Task inputs —

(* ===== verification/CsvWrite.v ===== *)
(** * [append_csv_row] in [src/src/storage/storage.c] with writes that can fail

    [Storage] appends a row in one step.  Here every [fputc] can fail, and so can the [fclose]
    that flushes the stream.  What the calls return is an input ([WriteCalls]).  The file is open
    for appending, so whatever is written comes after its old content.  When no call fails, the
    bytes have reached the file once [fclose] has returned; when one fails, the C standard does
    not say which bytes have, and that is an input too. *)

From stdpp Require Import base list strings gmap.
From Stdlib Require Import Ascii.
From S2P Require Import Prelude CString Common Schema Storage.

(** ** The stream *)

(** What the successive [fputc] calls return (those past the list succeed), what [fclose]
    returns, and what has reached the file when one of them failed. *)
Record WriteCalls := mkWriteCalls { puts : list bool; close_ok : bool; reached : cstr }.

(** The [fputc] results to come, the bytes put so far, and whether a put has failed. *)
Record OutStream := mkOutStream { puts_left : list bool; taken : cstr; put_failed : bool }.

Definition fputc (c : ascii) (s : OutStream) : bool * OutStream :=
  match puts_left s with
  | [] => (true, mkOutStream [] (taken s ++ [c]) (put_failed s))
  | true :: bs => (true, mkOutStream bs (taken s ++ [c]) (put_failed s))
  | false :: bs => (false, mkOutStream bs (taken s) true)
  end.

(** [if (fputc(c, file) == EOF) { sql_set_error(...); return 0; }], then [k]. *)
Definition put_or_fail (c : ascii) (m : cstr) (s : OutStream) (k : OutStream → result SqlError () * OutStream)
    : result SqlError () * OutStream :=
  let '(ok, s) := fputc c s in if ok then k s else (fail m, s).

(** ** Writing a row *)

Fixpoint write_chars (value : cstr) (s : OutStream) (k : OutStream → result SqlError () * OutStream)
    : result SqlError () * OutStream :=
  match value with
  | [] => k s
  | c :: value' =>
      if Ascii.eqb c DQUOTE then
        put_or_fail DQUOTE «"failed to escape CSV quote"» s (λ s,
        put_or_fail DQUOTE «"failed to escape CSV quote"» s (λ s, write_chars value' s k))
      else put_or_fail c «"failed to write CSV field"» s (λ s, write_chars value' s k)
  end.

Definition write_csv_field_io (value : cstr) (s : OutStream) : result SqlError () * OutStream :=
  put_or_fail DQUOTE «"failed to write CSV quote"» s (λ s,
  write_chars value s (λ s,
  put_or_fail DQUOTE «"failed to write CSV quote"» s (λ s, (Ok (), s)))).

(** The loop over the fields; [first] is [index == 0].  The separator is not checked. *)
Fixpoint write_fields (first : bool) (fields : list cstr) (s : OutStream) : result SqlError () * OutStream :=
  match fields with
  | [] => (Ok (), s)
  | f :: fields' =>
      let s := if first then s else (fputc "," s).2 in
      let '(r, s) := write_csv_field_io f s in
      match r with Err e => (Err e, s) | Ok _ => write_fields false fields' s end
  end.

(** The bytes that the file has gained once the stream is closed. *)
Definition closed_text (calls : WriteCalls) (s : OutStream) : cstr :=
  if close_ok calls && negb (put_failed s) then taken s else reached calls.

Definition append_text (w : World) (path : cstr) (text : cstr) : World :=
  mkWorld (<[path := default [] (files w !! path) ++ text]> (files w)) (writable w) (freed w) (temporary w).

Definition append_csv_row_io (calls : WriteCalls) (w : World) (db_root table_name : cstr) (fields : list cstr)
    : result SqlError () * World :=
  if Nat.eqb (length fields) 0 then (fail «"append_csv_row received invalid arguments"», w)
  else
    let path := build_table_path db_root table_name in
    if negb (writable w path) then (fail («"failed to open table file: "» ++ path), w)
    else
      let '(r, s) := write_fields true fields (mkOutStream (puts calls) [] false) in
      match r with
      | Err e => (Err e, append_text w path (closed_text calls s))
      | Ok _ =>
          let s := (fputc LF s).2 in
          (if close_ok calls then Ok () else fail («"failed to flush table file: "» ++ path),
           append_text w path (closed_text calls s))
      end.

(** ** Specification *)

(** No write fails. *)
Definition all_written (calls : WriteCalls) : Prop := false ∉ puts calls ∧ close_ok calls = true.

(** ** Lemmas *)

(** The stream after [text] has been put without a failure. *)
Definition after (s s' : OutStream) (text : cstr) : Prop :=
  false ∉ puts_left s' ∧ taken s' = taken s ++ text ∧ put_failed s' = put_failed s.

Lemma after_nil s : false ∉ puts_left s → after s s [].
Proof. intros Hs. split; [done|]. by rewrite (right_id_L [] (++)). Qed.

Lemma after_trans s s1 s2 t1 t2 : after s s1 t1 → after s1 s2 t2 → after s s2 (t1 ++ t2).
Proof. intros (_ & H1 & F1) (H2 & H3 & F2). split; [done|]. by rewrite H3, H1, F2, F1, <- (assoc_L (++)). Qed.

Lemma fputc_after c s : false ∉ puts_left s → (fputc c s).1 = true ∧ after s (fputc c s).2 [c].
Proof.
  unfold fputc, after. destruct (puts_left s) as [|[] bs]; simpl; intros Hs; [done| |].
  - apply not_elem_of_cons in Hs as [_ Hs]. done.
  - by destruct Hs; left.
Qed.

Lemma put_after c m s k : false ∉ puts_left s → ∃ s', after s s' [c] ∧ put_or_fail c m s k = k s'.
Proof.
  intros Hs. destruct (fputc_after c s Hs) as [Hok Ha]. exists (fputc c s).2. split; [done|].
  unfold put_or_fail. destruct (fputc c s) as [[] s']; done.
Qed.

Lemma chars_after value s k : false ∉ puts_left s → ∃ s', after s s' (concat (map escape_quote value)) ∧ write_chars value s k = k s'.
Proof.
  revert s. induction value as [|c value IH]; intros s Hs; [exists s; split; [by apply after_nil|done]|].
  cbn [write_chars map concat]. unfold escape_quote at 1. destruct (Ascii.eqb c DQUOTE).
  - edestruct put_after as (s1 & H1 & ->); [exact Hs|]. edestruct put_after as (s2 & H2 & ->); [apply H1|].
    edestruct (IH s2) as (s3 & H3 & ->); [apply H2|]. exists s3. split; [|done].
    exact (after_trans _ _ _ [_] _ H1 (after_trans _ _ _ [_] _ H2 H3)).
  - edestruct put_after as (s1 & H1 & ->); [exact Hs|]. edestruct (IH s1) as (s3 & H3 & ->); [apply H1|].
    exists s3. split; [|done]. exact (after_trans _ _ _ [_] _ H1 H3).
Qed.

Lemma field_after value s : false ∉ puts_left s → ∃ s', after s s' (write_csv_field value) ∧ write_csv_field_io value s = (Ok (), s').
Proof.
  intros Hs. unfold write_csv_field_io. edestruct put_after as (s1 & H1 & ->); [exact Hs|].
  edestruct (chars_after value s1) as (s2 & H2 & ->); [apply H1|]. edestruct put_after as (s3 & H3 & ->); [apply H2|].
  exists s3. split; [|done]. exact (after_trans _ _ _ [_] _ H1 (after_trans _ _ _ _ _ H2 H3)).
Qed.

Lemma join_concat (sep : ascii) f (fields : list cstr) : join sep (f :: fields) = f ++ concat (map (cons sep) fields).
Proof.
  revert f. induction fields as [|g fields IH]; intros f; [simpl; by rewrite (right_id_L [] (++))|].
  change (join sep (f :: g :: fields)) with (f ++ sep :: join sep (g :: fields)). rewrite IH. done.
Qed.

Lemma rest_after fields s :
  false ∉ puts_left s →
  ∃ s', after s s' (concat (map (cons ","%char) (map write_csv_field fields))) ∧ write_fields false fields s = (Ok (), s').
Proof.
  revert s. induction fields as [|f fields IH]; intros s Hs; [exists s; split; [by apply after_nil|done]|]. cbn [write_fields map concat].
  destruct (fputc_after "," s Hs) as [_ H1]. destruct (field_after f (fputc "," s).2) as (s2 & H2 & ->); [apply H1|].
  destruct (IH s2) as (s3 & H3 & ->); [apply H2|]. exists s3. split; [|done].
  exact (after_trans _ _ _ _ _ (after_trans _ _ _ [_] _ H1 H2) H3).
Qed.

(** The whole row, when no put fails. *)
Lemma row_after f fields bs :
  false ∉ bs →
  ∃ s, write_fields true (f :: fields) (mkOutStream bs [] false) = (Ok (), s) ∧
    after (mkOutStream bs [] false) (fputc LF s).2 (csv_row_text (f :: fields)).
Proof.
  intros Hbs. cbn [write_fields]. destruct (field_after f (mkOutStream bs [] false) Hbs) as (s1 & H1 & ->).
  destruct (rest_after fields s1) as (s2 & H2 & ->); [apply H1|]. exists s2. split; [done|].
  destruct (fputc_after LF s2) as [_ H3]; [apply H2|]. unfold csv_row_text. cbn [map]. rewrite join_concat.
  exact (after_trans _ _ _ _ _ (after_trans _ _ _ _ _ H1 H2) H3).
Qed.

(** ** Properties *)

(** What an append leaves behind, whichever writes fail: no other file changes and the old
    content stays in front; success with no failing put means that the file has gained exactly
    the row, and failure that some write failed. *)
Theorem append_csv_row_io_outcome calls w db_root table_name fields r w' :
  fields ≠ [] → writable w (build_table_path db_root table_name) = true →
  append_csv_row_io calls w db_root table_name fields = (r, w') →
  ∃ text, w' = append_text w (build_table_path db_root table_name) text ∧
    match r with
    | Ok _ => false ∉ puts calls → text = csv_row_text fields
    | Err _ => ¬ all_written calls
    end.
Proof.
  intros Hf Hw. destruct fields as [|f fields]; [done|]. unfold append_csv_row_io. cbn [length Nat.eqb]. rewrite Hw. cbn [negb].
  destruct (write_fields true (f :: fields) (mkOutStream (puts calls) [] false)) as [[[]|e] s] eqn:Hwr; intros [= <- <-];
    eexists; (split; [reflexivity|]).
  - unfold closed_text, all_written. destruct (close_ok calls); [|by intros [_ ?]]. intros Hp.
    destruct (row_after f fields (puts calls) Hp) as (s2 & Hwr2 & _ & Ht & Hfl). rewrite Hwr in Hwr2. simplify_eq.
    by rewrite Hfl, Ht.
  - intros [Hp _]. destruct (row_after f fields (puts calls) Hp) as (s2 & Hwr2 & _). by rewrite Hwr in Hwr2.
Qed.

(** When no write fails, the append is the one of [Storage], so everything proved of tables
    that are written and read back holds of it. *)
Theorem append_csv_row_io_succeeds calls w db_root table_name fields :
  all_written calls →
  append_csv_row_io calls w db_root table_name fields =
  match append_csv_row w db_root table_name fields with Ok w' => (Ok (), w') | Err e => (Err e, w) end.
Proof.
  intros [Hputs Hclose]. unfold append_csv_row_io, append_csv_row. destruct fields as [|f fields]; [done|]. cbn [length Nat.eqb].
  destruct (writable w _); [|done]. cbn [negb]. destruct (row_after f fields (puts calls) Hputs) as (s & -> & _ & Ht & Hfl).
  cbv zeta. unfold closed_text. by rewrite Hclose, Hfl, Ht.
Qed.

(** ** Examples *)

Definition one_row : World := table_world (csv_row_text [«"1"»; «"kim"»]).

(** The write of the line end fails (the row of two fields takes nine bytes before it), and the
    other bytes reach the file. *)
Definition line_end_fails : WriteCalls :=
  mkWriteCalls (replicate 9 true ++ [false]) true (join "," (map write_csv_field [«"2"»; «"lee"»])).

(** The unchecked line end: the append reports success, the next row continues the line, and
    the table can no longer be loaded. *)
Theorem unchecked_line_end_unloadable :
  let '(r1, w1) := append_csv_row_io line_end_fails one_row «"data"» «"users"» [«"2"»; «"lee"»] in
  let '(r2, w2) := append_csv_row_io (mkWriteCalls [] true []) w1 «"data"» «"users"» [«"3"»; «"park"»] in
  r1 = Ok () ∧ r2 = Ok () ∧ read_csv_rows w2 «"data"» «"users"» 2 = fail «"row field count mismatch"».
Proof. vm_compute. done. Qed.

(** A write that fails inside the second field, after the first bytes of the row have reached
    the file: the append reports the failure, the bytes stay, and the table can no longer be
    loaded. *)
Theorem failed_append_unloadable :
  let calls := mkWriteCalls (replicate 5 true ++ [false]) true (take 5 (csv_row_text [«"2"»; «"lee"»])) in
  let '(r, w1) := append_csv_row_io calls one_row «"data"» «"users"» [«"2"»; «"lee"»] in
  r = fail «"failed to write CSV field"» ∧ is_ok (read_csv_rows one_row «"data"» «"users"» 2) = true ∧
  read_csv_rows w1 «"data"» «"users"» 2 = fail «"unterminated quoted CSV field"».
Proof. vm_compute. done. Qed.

Your instructions — Look for the line with "Definition one_row : World" in the records above. Repeat it and each line after it exactly.

Expected answer —
Definition one_row : World := table_world (csv_row_text [«"1"»; «"kim"»]).

(** The write of the line end fails (the row of two fields takes nine bytes before it), and the
    other bytes reach the file. *)
Definition line_end_fails : WriteCalls :=
  mkWriteCalls (replicate 9 true ++ [false]) true (join "," (map write_csv_field [«"2"»; «"lee"»])).

(** The unchecked line end: the append reports success, the next row continues the line, and
    the table can no longer be loaded. *)
Theorem unchecked_line_end_unloadable :
  let '(r1, w1) := append_csv_row_io line_end_fails one_row «"data"» «"users"» [«"2"»; «"lee"»] in
  let '(r2, w2) := append_csv_row_io (mkWriteCalls [] true []) w1 «"data"» «"users"» [«"3"»; «"park"»] in
  r1 = Ok () ∧ r2 = Ok () ∧ read_csv_rows w2 «"data"» «"users"» 2 = fail «"row field count mismatch"».
Proof. vm_compute. done. Qed.

(** A write that fails inside the second field, after the first bytes of the row have reached
    the file: the append reports the failure, the bytes stay, and the table can no longer be
    loaded. *)
Theorem failed_append_unloadable :
  let calls := mkWriteCalls (replicate 5 true ++ [false]) true (take 5 (csv_row_text [«"2"»; «"lee"»])) in
  let '(r, w1) := append_csv_row_io calls one_row «"data"» «"users"» [«"2"»; «"lee"»] in
  r = fail «"failed to write CSV field"» ∧ is_ok (read_csv_rows one_row «"data"» «"users"» 2) = true ∧
  read_csv_rows w1 «"data"» «"users"» 2 = fail «"unterminated quoted CSV field"».
Proof. vm_compute. done. Qed.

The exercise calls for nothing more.